I also applaud you for being decisive and taking bold actions. You manned up and can hold your head up high for the way you've conducted yourself


----------



## Q tip

180. 180. 180

Cease all discussion unless it's about D or kids welfare. Say nothing.


----------



## BigTexDad

Well tgat did not take long. Suddenly being nice and wanting to talk. She must have tried to use that credit card that won't work anymore. Or maybe she checked phone records to see that this time I am talking to an attorney. Not sure but she called me to apologize and say she was sorry for treating me the way she has been treating me and that she was wrong. so glad I came here to this forum to prepare me for her trying to pull this. 

I told her that I was busy and couldn't talk and that I was not wanting to discuss anything with her now. She pressed. I said "sorry, I have to go now." That is where we left it.


----------



## G.J.

Dark,Dark + more Dark until she's ready to tell all

Hope you have got that VAR and phone recorder to take it all down as she starts to spill the beans + keep all texts


----------



## Catherine602

Keep your friends close and your enemies closer. 

What do you think about doing this - letting her move back in and tell her that you may want to work on R if she is sincere. Don't change the financial protection. Having her around will allow you to watch her better. Continue with the D. Get all of your eggs in that basket. Under no circumstances let her know what you are doing and guard you privacy carefully. It may take months. Use the time to consolidate your relationship with your children.
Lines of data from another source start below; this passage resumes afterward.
(** * novelapp: the credit-metered generation pipeline

    A shallow embedding of the cost estimator ([src/predictions.py]), the
    credit ledger and overdraft guard ([src/helpers.py]), the per-user
    generation lock and the dispatch endpoints ([src/api/generation.py]) and
    the Celery workers ([src/tasks.py]).

    Python floats are IEEE binary64 numbers: they are modelled by Rocq's
    primitive floats, so every arithmetic step below rounds exactly as the
    interpreter does.  Python exceptions are values of [exn]; code that can
    raise lives in the error monad [res], code that also touches the
    database session, the lock store or the task queue lives in [M].

    What is outside the embedding: the tokenizer, the JSON parser, the
    prompt templates and the model provider are parameters ([Env], [World]);
    a prompt template is a total function of the rows it is rendered from;
    the database keeps what it is given (column types and constraints are
    not enforced, timestamps are left out) and its queries and commits do
    not fail; the lock store does not fail and its keys do not expire. *)

From Stdlib Require Import ZArith Floats String List Bool Lia.
From stdpp Require Import gmap strings list pretty.
Lemma progress_le_1 (start t : Q) : (Js.Math_min 1 ((t - start) / dur) <= 1)%Q.
Proof. apply Q.le_min_l. Qed.

Lemma step_scale_eq (start t : Q) :
  (step_scale start t ==
   0.001 + 0.999 * (1 - (1 - Js.Math_min 1 ((t - start) / dur)) ^ 3))%Q.
Proof. unfold step_scale, Js.Math_pow, target_s. ring. Qed.

(** X18.  The scale a tick applies never decreases with the time of the tick and
    never exceeds 1. *)
Theorem step_scale_monotone (start t1 t2 : Q) :
  (t1 <= t2)%Q ->
  (step_scale start t1 <= step_scale start t2)%Q /\ (step_scale start t2 <= 1)%Q.
Proof.
  intros Hle. rewrite !step_scale_eq.
  pose proof (progress_mono start t1 t2 Hle) as He.
  pose proof (progress_le_1 start t2) as H1.
  set (e1 := Js.Math_min 1 ((t1 - start) / dur)) in *.
  set (e2 := Js.Math_min 1 ((t2 - start) / dur)) in *.
  assert (Hc : ((1 - e2) ^ 3 <= (1 - e1) ^ 3)%Q) by (apply cube_le; lra).
  assert (H0 : (0 <= (1 - e2) ^ 3)%Q).
  { assert (Hz : (0 ^ 3 <= (1 - e2) ^ 3)%Q) by (apply cube_le; lra).
    exact Hz. }
  split; lra.
Qed.

Lemma step_scale_monotone_witness :
  (1016 <= 1110)%Q /\
  (step_scale 1000 1016 <= step_scale 1000 1110)%Q /\ (step_scale 1000 1110 <= 1)%Q.
Proof.
  split; [discriminate |].
  apply (step_scale_monotone 1000 1016 1110). discriminate.
Defined.

(** X19.  The scale is at least the seed 0.001 exactly when the tick is not
    earlier than the start of the animation; a tick a millisecond or more
    before the start applies a negative scale, and asks for another frame. *)
Theorem step_scale_seed (start t : Q) :
  ((0.001 <= step_scale start t)%Q <-> (start <= t)%Q) /\
  ((t <= start - 1)%Q -> (step_scale start t < 0)%Q /\ step_again start t = true).
Proof.
  assert (Hneg : (t < start)%Q ->
                 (Js.Math_min 1 ((t - start) / dur) == (t - start) / dur)%Q /\
                 ((t - start) / dur < 0)%Q).
  { intros Hlt.
    assert (Hx : ((t - start) / dur < 0)%Q).
    { apply Qlt_shift_div_r; [exact dur_positive | lra]. }
    split; [| exact Hx]. unfold Js.Math_min. apply Q.min_r. lra. }
  split; [split |].
  - intros Hs. destruct (Qlt_le_dec t start) as [Hlt | Hle]; [| exact Hle].
    exfalso. destruct (Hneg Hlt) as [He Hx].
    rewrite step_scale_eq, He in Hs.
    set (x := ((t - start) / dur)%Q) in *.
    assert (H3 : ((1 - x) ^ 3 == (1 - x) * (1 - x) * (1 - x))%Q) by ring.
    rewrite H3 in Hs.
    assert (Hu : (1 < (1 - x) * (1 - x))%Q) by nra.
    assert (Hu3 : (1 < (1 - x) * (1 - x) * (1 - x))%Q) by nra.
    lra.
  - intros Hle. rewrite step_scale_eq.
    assert (He : (0 <= Js.Math_min 1 ((t - start) / dur))%Q).
    { unfold Js.Math_min. apply Q.min_glb; [discriminate |].
      apply Qle_shift_div_l; [exact dur_positive | lra]. }
    set (e := Js.Math_min 1 ((t - start) / dur)) in *.
    assert (Hc : ((1 - e) ^ 3 <= 1 ^ 3)%Q) by (apply cube_le; lra).
    assert (H1 : (1 ^ 3 == 1)%Q) by reflexivity.
    lra.
  - intros Hle. assert (Hlt : (t < start)%Q) by lra.
    destruct (Hneg Hlt) as [He Hx]. split.
    + rewrite step_scale_eq, He.
      assert (Hx1 : ((t - start) / dur <= - (1 # 220))%Q).
      { apply Qle_shift_div_r; [exact dur_positive |]. unfold dur. lra. }
      set (x := ((t - start) / dur)%Q) in *.
      assert (Hc : ((221 # 220) ^ 3 <= (1 - x) ^ 3)%Q) by (apply cube_le; lra).
      assert (Hv : ((221 # 220) ^ 3 == 10793861 # 10648000)%Q) by reflexivity.
      lra.
    + unfold step_again. apply lt_true. rewrite He. lra.
Qed.

(** ** The model across a session *)

Lemma model_object_update (r : Ref) (f : Object3D -> Object3D) (st : App) (m : Ref) :
  model st = Some m ->
  model_object (update r f st) =
  if decide (r = m) then f <$> model_object st else model_object st.
Proof.
  intros Hm. unfold model_object. cbn [model update set_objects].
  rewrite Hm. cbn [mbind option_bind].
  change (alter f r (objects st)) with (objects (update r f st)).
  case_decide as Hr; [subst r; apply lookup_update_eq | by apply lookup_update_ne].
Qed.

Lemma model_visible_update (r : Ref) (f : Object3D -> Object3D) (st : App) :
  (forall o, visible (f o) = visible o) ->
  visible <$> model_object (update r f st) = visible <$> model_object st.
Proof.
  intros Hf. unfold model_object. cbn [model update set_objects].
  destruct (model st) as [m|]; [| done]. cbn [mbind option_bind].
  change (alter f r (objects st)) with (objects (update r f st)).
  by apply lookup_update_fmap.
Qed.

Lemma model_visible_step (a : PopIn) (t : Q) (st : App) :
  visible <$> model_object (step a t st) = visible <$> model_object st.
Proof.
  unfold step. destruct (step_again (start a) t);
    [unfold requestAnimationFrame |]; by apply model_visible_update.
Qed.

Lemma model_visible_animationFrame (t : Q) (st : App) :
  visible <$> model_object (animationFrame t st) = visible <$> model_object st.
Proof.
  unfold animationFrame.
  change (visible <$> model_object st)
    with (visible <$> model_object (set_frameRequests [] st)).
  generalize (set_frameRequests [] st).
  induction (frameRequests st) as [|a q IH]; intros st0; [done |].
  cbn [fold_left]. by rewrite IH, model_visible_step.
Qed.

Lemma model_visible_animationLoop (frame : option XRFrame) (st : App) :
  session_state st ->
  visible <$> model_object (animationLoop frame st) = visible <$> model_object st.
Proof.
  intros (_ & Hr & _ & m & Hm & Hlt & _).
  assert (Hne : forall f st0, model st0 = Some m -> reticle st0 = 2 ->
                  model_object (update (reticle st0) f st0) = model_object st0).
  { intros f st0 Hm0 Hr0. rewrite (model_object_update _ f st0 m Hm0).
    case_decide; [lia | done]. }
  unfold animationLoop. destruct frame as [frame|]; [| done].
  destruct (getHitTestResults frame) as [[|result0 rest]|]; [by rewrite Hne | | by rewrite Hne].
  destruct (getPose result0); [| done].
  rewrite Hne; [by rewrite Hne | exact Hm | exact Hr].
Qed.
Have contingencies if she guesses what you are doing. 

During that time she is likely to show her strips by reverting back to vindictive behavior. when you don't give her the keys to the money. Stay cool, remind her that she is doing R no good by her behavior.


----------



## GusPolinski

BigTexDad said:


> Well tgat did not take long. Suddenly being nice and wanting to talk. She must have tried to use that credit card that won't work anymore. Or maybe she checked phone records to see that this time I am talking to an attorney. Not sure but she called me to apologize and say she was sorry for treating me the way she has been treating me and that she was wrong. so glad I came here to this forum to prepare me for her trying to pull this.
> 
> I told her that I was busy and couldn't talk and that I was not wanting to discuss anything with her now. She pressed. I said "sorry, I have to go now." That is where we left it.


Sure hope you had a VAR rolling for all of that.

And, by the way, Texas is a one-party consent state.


----------



## Wazza

Catherine602 said:


> Keep your friends close and your enemies closer.
> 
> What do you think about doing this - letting her move back in and tell her that you may want to work on R if she is sincere. Don't change the financial protection. Having her around will allow you to watch her better. Continue with the D. Get all of your eggs in that basket. Under no circumstances let her know what you are doing and guard you privacy carefully. It may take months. Use the time to consolidate your relationship with your children. Have contingencies if she guesses what you are doing.
> 
> During that time she is likely to show her strips by reverting back to vindictive behavior. when you don't give her the keys to the money. Stay cool, remind her that she is doing R no good by her behavior.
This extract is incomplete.